EXTRACTED INFORMATION ▸
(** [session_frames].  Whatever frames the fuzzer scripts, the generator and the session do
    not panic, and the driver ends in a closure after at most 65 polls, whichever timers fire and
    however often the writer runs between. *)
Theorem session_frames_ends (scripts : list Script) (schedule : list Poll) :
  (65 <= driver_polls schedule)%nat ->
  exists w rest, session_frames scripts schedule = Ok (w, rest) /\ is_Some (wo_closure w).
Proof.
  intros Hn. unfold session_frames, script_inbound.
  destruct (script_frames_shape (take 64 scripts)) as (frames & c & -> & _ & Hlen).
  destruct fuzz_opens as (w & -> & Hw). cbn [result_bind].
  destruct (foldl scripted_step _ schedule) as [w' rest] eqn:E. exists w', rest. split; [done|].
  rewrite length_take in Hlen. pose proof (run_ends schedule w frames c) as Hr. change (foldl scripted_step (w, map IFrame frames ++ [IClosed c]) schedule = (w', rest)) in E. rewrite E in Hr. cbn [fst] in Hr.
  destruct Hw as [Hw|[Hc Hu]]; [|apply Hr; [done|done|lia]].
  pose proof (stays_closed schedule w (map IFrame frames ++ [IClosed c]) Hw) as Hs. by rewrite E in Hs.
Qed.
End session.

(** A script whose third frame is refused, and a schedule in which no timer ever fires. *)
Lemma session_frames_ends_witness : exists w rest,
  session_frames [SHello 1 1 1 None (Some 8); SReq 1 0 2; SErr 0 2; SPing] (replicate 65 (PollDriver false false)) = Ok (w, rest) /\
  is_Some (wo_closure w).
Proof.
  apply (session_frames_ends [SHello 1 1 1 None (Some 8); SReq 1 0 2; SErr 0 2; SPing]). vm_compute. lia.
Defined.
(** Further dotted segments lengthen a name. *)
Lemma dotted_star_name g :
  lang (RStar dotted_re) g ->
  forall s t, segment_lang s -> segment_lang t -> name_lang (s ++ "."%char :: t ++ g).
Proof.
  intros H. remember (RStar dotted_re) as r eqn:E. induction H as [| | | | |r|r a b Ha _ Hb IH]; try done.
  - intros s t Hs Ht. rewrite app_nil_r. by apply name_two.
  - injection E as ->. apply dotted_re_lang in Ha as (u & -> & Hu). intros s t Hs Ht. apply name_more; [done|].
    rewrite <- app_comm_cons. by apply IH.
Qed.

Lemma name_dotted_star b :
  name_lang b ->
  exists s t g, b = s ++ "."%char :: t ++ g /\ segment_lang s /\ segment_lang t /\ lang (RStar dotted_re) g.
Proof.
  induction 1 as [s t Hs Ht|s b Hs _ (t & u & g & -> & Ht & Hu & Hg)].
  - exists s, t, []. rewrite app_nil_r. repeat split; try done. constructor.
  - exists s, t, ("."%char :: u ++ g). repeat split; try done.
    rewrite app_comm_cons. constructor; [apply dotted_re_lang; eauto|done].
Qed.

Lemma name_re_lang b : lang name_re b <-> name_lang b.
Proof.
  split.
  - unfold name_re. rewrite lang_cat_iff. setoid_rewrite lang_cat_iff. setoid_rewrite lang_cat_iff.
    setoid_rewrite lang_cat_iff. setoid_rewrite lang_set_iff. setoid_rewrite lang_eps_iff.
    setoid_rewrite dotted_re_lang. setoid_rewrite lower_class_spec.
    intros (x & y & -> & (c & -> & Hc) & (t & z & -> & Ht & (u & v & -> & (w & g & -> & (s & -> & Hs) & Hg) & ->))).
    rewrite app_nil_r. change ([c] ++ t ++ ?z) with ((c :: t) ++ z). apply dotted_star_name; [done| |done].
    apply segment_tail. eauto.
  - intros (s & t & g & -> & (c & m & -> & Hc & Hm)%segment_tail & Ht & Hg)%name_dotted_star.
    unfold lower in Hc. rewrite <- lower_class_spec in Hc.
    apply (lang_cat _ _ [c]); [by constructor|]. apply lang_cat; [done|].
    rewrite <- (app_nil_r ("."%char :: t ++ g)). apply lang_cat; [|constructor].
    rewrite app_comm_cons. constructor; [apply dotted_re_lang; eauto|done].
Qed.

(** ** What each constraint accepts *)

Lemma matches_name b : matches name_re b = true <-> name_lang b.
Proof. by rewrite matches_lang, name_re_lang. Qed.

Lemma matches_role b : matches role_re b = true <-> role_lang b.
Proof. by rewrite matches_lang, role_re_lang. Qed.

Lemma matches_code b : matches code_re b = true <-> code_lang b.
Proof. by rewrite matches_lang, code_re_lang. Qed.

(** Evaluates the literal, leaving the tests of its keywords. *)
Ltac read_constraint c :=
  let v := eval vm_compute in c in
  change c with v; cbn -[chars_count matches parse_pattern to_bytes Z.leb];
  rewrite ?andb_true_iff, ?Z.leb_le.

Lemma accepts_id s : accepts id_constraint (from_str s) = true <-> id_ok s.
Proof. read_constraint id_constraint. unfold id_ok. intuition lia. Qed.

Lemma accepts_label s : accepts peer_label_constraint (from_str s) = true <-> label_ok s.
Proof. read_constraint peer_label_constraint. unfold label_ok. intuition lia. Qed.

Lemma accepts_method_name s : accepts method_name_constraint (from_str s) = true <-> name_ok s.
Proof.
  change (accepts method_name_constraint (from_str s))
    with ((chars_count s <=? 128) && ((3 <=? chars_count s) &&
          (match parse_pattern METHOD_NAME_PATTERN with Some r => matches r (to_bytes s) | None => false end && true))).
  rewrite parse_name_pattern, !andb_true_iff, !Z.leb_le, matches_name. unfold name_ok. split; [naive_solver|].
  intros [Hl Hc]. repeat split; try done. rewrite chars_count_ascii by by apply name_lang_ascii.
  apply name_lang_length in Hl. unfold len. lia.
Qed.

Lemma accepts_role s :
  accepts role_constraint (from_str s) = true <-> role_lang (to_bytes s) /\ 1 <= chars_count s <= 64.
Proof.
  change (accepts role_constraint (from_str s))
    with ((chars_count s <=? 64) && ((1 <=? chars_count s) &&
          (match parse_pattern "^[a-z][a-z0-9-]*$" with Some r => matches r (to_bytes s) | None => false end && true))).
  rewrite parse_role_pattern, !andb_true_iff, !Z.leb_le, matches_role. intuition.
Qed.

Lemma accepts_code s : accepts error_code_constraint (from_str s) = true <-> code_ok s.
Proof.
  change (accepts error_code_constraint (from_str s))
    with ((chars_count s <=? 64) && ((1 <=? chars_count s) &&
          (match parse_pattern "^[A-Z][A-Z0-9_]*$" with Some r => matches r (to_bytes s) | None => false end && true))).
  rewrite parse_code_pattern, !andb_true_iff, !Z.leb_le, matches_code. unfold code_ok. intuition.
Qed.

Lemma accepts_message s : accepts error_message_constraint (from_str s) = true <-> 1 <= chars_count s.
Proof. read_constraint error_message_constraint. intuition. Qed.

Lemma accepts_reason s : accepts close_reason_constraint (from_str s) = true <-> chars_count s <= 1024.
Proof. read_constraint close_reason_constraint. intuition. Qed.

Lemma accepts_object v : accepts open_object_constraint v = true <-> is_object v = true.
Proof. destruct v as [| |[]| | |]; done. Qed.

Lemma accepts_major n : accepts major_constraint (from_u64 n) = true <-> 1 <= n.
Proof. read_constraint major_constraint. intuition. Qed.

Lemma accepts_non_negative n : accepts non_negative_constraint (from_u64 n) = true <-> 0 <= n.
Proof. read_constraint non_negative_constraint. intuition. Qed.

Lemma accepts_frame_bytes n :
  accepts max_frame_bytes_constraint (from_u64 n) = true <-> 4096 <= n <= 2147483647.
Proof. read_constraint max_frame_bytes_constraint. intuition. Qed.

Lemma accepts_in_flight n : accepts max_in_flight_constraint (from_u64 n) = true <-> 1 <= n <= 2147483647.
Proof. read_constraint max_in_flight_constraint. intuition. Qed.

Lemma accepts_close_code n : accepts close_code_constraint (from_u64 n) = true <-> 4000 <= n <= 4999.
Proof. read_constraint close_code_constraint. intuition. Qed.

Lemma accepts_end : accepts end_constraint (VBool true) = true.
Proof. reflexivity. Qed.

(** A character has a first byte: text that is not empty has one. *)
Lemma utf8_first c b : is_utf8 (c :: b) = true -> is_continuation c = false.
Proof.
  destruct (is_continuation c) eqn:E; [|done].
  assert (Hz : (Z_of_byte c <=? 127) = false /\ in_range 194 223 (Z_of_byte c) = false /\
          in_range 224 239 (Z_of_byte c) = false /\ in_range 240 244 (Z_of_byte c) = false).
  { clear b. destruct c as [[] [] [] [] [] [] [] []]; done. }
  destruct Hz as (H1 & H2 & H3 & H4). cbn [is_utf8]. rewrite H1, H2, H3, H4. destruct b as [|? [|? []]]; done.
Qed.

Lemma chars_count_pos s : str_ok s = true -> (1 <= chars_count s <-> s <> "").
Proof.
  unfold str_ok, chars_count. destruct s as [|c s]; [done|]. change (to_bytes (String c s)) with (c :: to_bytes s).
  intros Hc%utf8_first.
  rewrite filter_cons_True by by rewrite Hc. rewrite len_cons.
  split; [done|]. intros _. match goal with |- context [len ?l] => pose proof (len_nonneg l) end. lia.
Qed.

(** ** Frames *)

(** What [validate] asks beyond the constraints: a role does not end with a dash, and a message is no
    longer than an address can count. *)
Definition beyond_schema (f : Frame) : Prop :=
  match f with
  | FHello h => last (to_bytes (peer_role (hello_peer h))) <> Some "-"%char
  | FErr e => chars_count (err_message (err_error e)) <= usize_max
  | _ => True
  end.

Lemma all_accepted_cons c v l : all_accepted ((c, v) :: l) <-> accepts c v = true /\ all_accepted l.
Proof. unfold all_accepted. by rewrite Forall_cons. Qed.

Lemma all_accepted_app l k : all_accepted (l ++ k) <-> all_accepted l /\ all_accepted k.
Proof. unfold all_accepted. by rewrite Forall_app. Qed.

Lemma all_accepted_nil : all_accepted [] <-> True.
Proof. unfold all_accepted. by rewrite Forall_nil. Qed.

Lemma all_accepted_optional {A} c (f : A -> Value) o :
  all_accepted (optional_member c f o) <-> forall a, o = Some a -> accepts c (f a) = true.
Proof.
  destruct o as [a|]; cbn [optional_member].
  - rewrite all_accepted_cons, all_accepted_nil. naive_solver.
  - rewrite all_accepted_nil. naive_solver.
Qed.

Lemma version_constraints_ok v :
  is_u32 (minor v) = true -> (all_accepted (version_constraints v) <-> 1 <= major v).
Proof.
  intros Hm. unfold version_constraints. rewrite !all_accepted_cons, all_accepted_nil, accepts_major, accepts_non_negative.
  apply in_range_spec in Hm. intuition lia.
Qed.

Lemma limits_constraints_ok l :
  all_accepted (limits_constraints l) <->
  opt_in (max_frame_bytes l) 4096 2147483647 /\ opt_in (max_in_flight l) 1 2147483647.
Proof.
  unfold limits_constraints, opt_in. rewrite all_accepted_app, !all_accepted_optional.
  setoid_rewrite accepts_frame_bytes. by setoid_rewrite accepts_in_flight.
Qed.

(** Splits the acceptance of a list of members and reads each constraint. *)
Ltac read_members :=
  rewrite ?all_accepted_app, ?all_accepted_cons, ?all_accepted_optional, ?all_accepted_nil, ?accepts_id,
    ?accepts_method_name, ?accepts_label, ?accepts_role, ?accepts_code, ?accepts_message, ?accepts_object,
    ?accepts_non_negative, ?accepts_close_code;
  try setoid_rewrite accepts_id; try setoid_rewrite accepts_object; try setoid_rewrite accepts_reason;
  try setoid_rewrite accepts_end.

REQUIRED WORK ▸ Looking at the data above, count the lines that contain the string "SHello" and give only the count.

ANSWER BOX ▸ 2